◆ Task brief
Look down the entries below and report how many lines hold the string "state"; write nothing else.

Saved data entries
# # # #
(* ===== verification/Turn.v ===== *)
(** * Turn: the turn protocol between the daemon and its requesters

    One slot of the area as a state machine: the requester that holds the
    slot's mutex and the daemon, each taking the accesses its code takes.  The
    machine's invariant says that a requester inside its section rides a turn
    the daemon holds; [serveLock] simulates the machine, access by access. *)

From stdpp Require Import relations.
From S2P Require Import Prelude Effect Bitmap Types Wire Area Manager.

Module turn_machine.

(** Where the holder of the slot's mutex stands: nobody holds it; locked and
    named; the claim stored; the turn found missing; the claim taken back; the
    request stored; inside the section; about to take the request back; the
    release stored. *)
Inductive rpc := Out | Locked | Claimed | Missed | Backed | Waiting | Inside | Leaving | Released.

(** Where the daemon stands on this slot: at rest; a request seen; [Granting]
    stored; the turn acquired; the turn behind the grant; the turn revoked; about
    to hand it back; a delete holding the slot's mutex, before and after it gave
    the turn back. *)
Inductive dpc := Rest | Seen | Answering | Acquired | Backing | Revoked | Dropping | Removing | Removed.

Record state := mk { word : RequestState; expires : Z; turn : bool; req : rpc; dmn : dpc }.

(** One access of the requester: [tryLockOnce] and the guard's release. *)
Inductive rstep : state -> state -> Prop :=
| r_lock w e t d : d <> Removing -> d <> Removed -> rstep (mk w e t Out d) (mk w e t Locked d)
| r_unnamed w e t d : rstep (mk w e t Locked d) (mk w e t Out d)
| r_claim w e t d : rstep (mk w e t Locked d) (mk LockHeld e t Claimed d)
| r_ride w e t d : e <> 0 -> rstep (mk w e t Claimed d) (mk w e t Inside d)
| r_miss w e t d : rstep (mk w e t Claimed d) (mk w e t Missed d)
| r_back w e t d : rstep (mk w e t Missed d) (mk Idle e t Backed d)
| r_unserved w e t d : rstep (mk w e t Backed d) (mk w e t Out d)
| r_ask w e t d : rstep (mk w e t Backed d) (mk LockRequested e t Waiting d)
| r_granted e t d : rstep (mk LockHeld e t Waiting d) (mk LockHeld e t Inside d)
| r_give_up w e t d : rstep (mk w e t Waiting d) (mk w e t Leaving d)
| r_leave w e t d p : p = Inside \/ p = Leaving -> rstep (mk w e t p d) (mk Idle e t Released d)
| r_unlock w e t d : rstep (mk w e t Released d) (mk w e t Out d)
| r_die w e t d p : rstep (mk w e t p d) (mk w e t Out d).
(* ===== verification/KvParse.v ===== *)
(** * KvParse: the theorems on the configuration files

    Printing a tree of settings and parsing the text gives the settings back;
    what is written as a number, a mode or a sequence is what the typed reads
    answer, and what does not fit is refused. *)

From stdpp Require Import strings.
From S2P Require Import Prelude Types KvConfig.
Import KeyValueConfig.

(** ** Positions *)

Lemma find_from_skip P a b at_ :
  Forall (fun c => P c = false) a -> find_from P (a ++ b) at_ = find_from P b (at_ + length a).
Proof.
  intros Ha. revert at_. induction Ha as [|c a Hc _ IH]; intros at_; cbn; [by rewrite Nat.add_0_r|].
  rewrite Hc, IH. f_equal. lia.
Qed.

Lemma find_app P a c b : Forall (fun c => P c = false) a -> P c = true -> find P (a ++ c :: b) = Some (length a).
Proof. intros Ha Hc. unfold find. rewrite find_from_skip by done. cbn. by rewrite Hc. Qed.

Lemma find_none P a : Forall (fun c => P c = false) a -> find P a = None.
Proof. intros Ha. unfold find. rewrite <- (app_nil_r a). by rewrite find_from_skip. Qed.

Lemma find_from_spec P text at_ pos :
  find_from P text at_ = Some pos -> (at_ <= pos < at_ + length text)%nat.
Proof.
  revert at_. induction text as [|c text IH]; intros at_; cbn; [done|]. destruct (P c); [intros [= <-]; lia|].
  intros H%IH. lia.
Qed.

Definition blanks (text : list Z) : Prop := Forall (fun c => isBlank c = true) text.

(** A text with something to keep at both ends. *)
Definition trimmed (text : list Z) : bool :=
  match text, last text with
  | front :: _, Some back => negb (isBlank front) && negb (isBlank back)
  | _, _ => false
  end.

Lemma trimmed_ends text : trimmed text = true ->
  (exists front rest, text = front :: rest /\ isBlank front = false) /\
  (exists front back, text = front ++ [back] /\ isBlank back = false).
Proof.
  destruct text as [|front rest]; [done|]. unfold trimmed. destruct (last (front :: rest)) as [back|] eqn:Hl; [|done].
  intros H. zbool. split; [by exists front, rest|]. apply last_Some in Hl as [init Hi]. by exists init, back.
Qed.

Lemma negb_blanks text : blanks text -> Forall (fun c => negb (isBlank c) = false) text.
Proof. intros H. eapply Forall_impl; [exact H|]. by intros c ->. Qed.

Lemma trim_blank text : blanks text -> trim text = [].
Proof. intros H. unfold trim. by rewrite find_none by by apply negb_blanks. Qed.

(** [trim] keeps exactly what stands between the blanks. *)
Lemma trim_app a text b : blanks a -> blanks b -> trimmed text = true -> trim (a ++ text ++ b) = text.
Proof.
  intros Ha Hb Ht. apply trimmed_ends in Ht as [(front & rest & Hf & Hfb) (init & back & Hi & Hbb)].
  unfold trim. rewrite Hf at 1. cbn [app]. rewrite find_app; [|by apply negb_blanks|by rewrite Hfb].
  unfold find_last. replace (rev (a ++ text ++ b)) with (rev b ++ back :: rev init ++ rev a)
    by (rewrite Hi, !rev_app_distr; cbn; by rewrite <- app_assoc).
  rewrite find_app; [|by apply negb_blanks, Forall_rev|by rewrite Hbb]. cbn [default].
  assert (length text = S (length init)) as Hlen by (rewrite Hi, length_app; cbn; lia).
  rewrite !length_app, length_rev. unfold substr. rewrite drop_app_length.
  unfold id. replace (_ - _ - _ - _ + 1)%nat with (length text) by lia. apply take_app_length.
Qed.
(* ===== verification/Settings.v ===== *)
(** * Settings: what a process is told to be

    Models [src/daemon/daemon/startup/config.cpp], [src/daemon/client/config.cpp],
    the accounts a file names ([src/daemon/shared/posix/account.hpp]), the path
    both ends meet on ([src/daemon/shared/protocol/socket_path.hpp]) and the
    command line of the tools ([src/common/common/args.hpp]).

    The password and group databases are parameters.  A load answers [None] only
    if a loop ran out of turns, which no load does. *)

From stdpp Require Import strings.
From S2P Require Import Prelude Effect Types Control KvConfig KvParse.
Import KeyValueConfig.

(** ** The command line *)

Module cliargs.

(** [takeArgs]: the arguments, less the program's own name. *)
Definition takeArgs (argv : list (list Z)) : list (list Z) := tail argv.

(** The word after the flag; empty when the flag is absent or ends the list. *)
Fixpoint readArg (args : list (list Z)) (flag : list Z) : list Z :=
  match args with
  | arg :: (next :: _) as rest => if bool_decide (arg = flag) then next else readArg rest flag
  | _ => []
  end.

(** [std::strtoull] in base ten: blanks, a sign, the digits, saturating. *)
Definition strtoull (raw : list Z) : Z :=
  let text := dropSpaces raw in
  let '(negative, digits) :=
    match text with
    | c :: rest => if c =? 45 then (true, rest) else if c =? 43 then (false, rest) else (false, text)
    | [] => (false, [])
    end in
  let value := (takeDigits 0 digits).1 in
  if 2 ^ 64 <=? value then 2 ^ 64 - 1 else if negative then u64 (- value) else value.

(** [get] at a string, and at an unsigned type of [bits] bits. *)
Definition getWord (args : list (list Z)) (flag fallback : list Z) : list Z :=
  match readArg args flag with [] => fallback | raw => raw end.
Definition getNumber (bits : Z) (args : list (list Z)) (flag : list Z) (fallback : Z) : Z :=
  match readArg args flag with
  | [] => fallback
  | raw => let parsed := strtoull raw in if 0 <? parsed then parsed mod 2 ^ bits else fallback
  end.

Definition argFlag (args : list (list Z)) (flag : list Z) : bool := existsb (fun arg => bool_decide (arg = flag)) args.

End cliargs.

(** ** Refusals *)

Inductive Unusable :=
| AreaNameEmpty | RegionUriEmpty | SocketDirEmpty | NoWorkers | NoConnections
| IntervalSpins (key : list Z) | IntervalTooLong (key : list Z)
| HoldNotUnderValidity | SocketWorldWritable | NoRendezvous
| NoSuchId (named written : list Z) | NoSuchAccount (named written : list Z).

(** [kvconfig::ParseError] and [CmedInvalidArgumentError]. *)
Inductive ConfigError := Malformed (what : ParseError) | Unfit (what : Unusable).

(** A computation that may be refused. *)
Definition Load (A : Type) : Type := option (A + ConfigError).
Definition done {A} (a : A) : Load A := Some (inl a).
Definition refuse {A} (what : Unusable) : Load A := Some (inr (Unfit what)).
Definition parsed {A} (read : A + ParseError) : Load A :=
  Some (match read with inl a => inl a | inr what => inr (Malformed what) end).
Definition and_then {A B} (m : Load A) (k : A -> Load B) : Load B :=
  match m with Some (inl a) => k a | Some (inr what) => Some (inr what) | None => None end.
Notation "'let?' x ':=' m 'in' k" := (and_then m (fun x => k))
  (at level 10, x pattern, m at level 100, k at level 200) : cme_scope.

Definition require (holds : bool) (what : Unusable) : Load unit := if holds then done tt else refuse what.

(** [m] returns, and what it answers when it is not refused satisfies [Q]. *)
Definition loads {A} (m : Load A) (Q : A -> Prop) : Prop :=
  match m with Some (inl a) => Q a | Some (inr _) => True | None => False end.

Lemma loads_bind {A B} (m : Load A) (k : A -> Load B) (P : A -> Prop) Q :
  loads m P -> (forall a, P a -> loads (k a) Q) -> loads (let? x := m in k x) Q.
Proof. destruct m as [[a|]|]; cbn; auto. Qed.
Lemma loads_parsed {A} (read : A + ParseError) (P : A -> Prop) :
  (forall a, read = inl a -> P a) -> loads (parsed read) P.
Proof. destruct read; cbn; auto. Qed.
Lemma loads_require {A} holds what (k : Load A) Q :
  (holds = true -> loads k Q) -> loads (let? _ := require holds what in k) Q.
Proof. destruct holds; cbn; auto. Qed.

(** ** Accounts *)

Module account.
Section host.
Context (getpwnam getgrnam : list Z -> option Z).

(** What [c_str] shows a C function of a text. *)
Fixpoint c_str (text : list Z) : list Z :=
  match text with
  | [] => []
  | c :: rest => if c =? 0 then [] else c :: c_str rest
  end.

Definition isNumeric (written : list Z) : bool :=
  match written with [] => false | _ => forallb isDigit written end.

(** [std::from_chars] into an unsigned id of 32 bits: the digits at the front,
    out of range past the width, and refused unless it read to the end. *)
Definition readNumericId (written named : list Z) : Load Z :=
  match written with
  | [] => refuse (NoSuchId named written)
  | c :: _ =>
      let '(value, rest) := takeDigits 0 written in
      if negb (isDigit c) || (2 ^ 32 <=? value) || negb (bool_decide (rest = [])) then refuse (NoSuchId named written)
      else done value
  end.

Definition getUid (written named : list Z) : Load Z :=
  if isNumeric written then readNumericId written named
  else match getpwnam (c_str written) with None => refuse (NoSuchAccount named written) | Some uid => done uid end.
Definition getGid (written named : list Z) : Load Z :=
  if isNumeric written then readNumericId written named
  else match getgrnam (c_str written) with None => refuse (NoSuchAccount named written) | Some gid => done gid end.

End host.
End account.

(** ** The meeting place *)

Definition buildSocketPath (directory areaName : list Z) : list Z := directory ++ str "/" ++ areaName ++ str ".sock".

(** ** The daemon *)

(** Each field is named by the path its key has in the file; a duration is its
    count, in the unit the name of its key ends in. *)
Module DaemonSettings_t.
Record t := mk {
  area_name : list Z;
  socket_dir : list Z;
  socket_mode : Z;
  admitted : AdmitPolicy_t.t;
  region_uri : list Z;
  region_formatTimeout : Z;
  cohort_hold : Z;
  cohort_grantValidity : Z;
  workers_count : Z;
  serve_idleInterval : Z;
  control_idleInterval : Z;
  control_maxConnections : Z;
  workers_spin : Z;
  maintenance_interval : Z;
  serve_spin : Z;
  registry_refreshInterval : Z;
  registry_deleteWaitTimeout : Z;
}.

(** [0660] is 432. *)
Definition default : t :=
  mk (str "cmed") (str "/run/cmed") 432 (AdmitPolicy_t.mk [] []) (str "shm:/cme-region") 5000 150 400 4 200 200 256 10 20 200 1000 100.

Definition socketPath (config : t) : list Z := buildSocketPath (socket_dir config) (area_name config).
Definition lockPath (config : t) : list Z := socket_dir config ++ str "/" ++ area_name config ++ str ".lock".
Definition statusLine (config : t) : list Z := str "area " ++ area_name config ++ str ", region " ++ region_uri config.
End DaemonSettings_t.
Import DaemonSettings_t.

Definition LongestIdleInterval : Z := 60000.
Definition S_IWOTH : Z := 2.

Definition isEmpty (text : list Z) : bool := match text with [] => true | _ => false end.

(** One turn of the loop over the two idle intervals. *)
Definition refuseIdleInterval (key : list Z) (interval : Z) : Load unit :=
  let? _ := require (negb (interval =? 0)) (IntervalSpins key) in
  require (negb (LongestIdleInterval <? interval)) (IntervalTooLong key).

Definition refuseUnusableConfig (config : DaemonSettings_t.t) : Load unit :=
  let? _ := require (negb (isEmpty (area_name config))) AreaNameEmpty in
  let? _ := require (negb (isEmpty (region_uri config))) RegionUriEmpty in
  let? _ := require (negb (isEmpty (socket_dir config))) SocketDirEmpty in
  let? _ := require (negb (workers_count config =? 0)) NoWorkers in
  let? _ := require (negb (control_maxConnections config =? 0)) NoConnections in
  let? _ := refuseIdleInterval (str "serve.idle_interval_ms") (serve_idleInterval config) in
  let? _ := refuseIdleInterval (str "control.idle_interval_ms") (control_idleInterval config) in
  let? _ := require (cohort_hold config <? cohort_grantValidity config) HoldNotUnderValidity in
  require (Z.land (socket_mode config) S_IWOTH =? 0) SocketWorldWritable.

(** [readIds] at a resolver. *)
Fixpoint resolveAll (resolve : list Z -> list Z -> Load Z) (key : list Z) (written : list (list Z)) : Load (list Z) :=
  match written with
  | [] => done []
  | one :: rest => let? id := resolve one key in let? ids := resolveAll resolve key rest in done (id :: ids)
  end.
Definition readIds (values : KeyValueConfig.t) (key : list Z) (resolve : list Z -> list Z -> Load Z) : Load (list Z) :=
  let? written := match getList values key with None => None | Some read => parsed read end in
  resolveAll resolve key written.

Section host.
Context (getpwnam getgrnam : list Z -> option Z).

Definition loadDaemonConfig (euid : Z) (file : option Opened_t) : Load DaemonSettings_t.t :=
  let? values := parsed (loadIfPresent euid file) in
  let d := DaemonSettings_t.default in
  let name := getString values (str "area.name") (area_name d) in
  let dir := getString values (str "socket.dir") (socket_dir d) in
  let? mode := parsed (getMode values (str "socket.mode") (socket_mode d)) in
  let? uids := readIds values (str "admit.uids") (account.getUid getpwnam) in
  let? gids := readIds values (str "admit.gids") (account.getGid getgrnam) in
  let uri := getString values (str "region.uri") (region_uri d) in
  let? formatTimeout := parsed (getDuration values (str "region.format_timeout_ms") (region_formatTimeout d)) in
  let? hold := parsed (getDuration values (str "cohort.hold_ms") (cohort_hold d)) in
  let? grantValidity := parsed (getDuration values (str "cohort.grant_validity_ms") (cohort_grantValidity d)) in
  let? count := parsed (getUnsigned 32 values (str "workers.count") (workers_count d)) in
  let? serveIdle := parsed (getDuration values (str "serve.idle_interval_ms") (serve_idleInterval d)) in
  let? controlIdle := parsed (getDuration values (str "control.idle_interval_ms") (control_idleInterval d)) in
  let? maxConnections := parsed (getUnsigned 32 values (str "control.max_connections") (control_maxConnections d)) in
  let? workersSpin := parsed (getDuration values (str "workers.spin_us") (workers_spin d)) in
  let? interval := parsed (getDuration values (str "maintenance.interval_ms") (maintenance_interval d)) in
  let? serveSpin := parsed (getDuration values (str "serve.spin_us") (serve_spin d)) in
  let? refresh := parsed (getDuration values (str "registry.refresh_interval_ms") (registry_refreshInterval d)) in
  let? deleteWait := parsed (getDuration values (str "registry.delete_wait_timeout_ms") (registry_deleteWaitTimeout d)) in
  let config := mk name dir (u32 mode) (AdmitPolicy_t.mk uids gids) uri formatTimeout hold grantValidity count serveIdle
    controlIdle maxConnections workersSpin interval serveSpin refresh deleteWait in
  let? _ := refuseUnusableConfig config in
  done config.

End host.

(** ** The requester *)

Module ClientSettings_t.
Record t := mk { socketPath : list Z; setupTimeout : Z; lockTimeout : Z; spin : Z; }.
Definition default : t := mk [] 5000 5000 10.
End ClientSettings_t.
Example command_line :
  cme_top.parseArgs (str "dax:/dev/dax0.0") [str "cme-top"; str "--interval=7"; str "--once"; str "shm:/job"] cme_top.Opts_t.initial =
    Some (cme_top.Opts_t.mk (str "shm:/job") 50 true false) /\
  cme_top.parseArgs [] [str "cme-top"; str "--interval="; str "shm:/job"] cme_top.Opts_t.initial = None /\
  cme_top.parseArgs [] [str "cme-top"] cme_top.Opts_t.initial = None.
Proof. vm_compute. split_and!; reflexivity. Qed.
# # # #
◆ Written response
3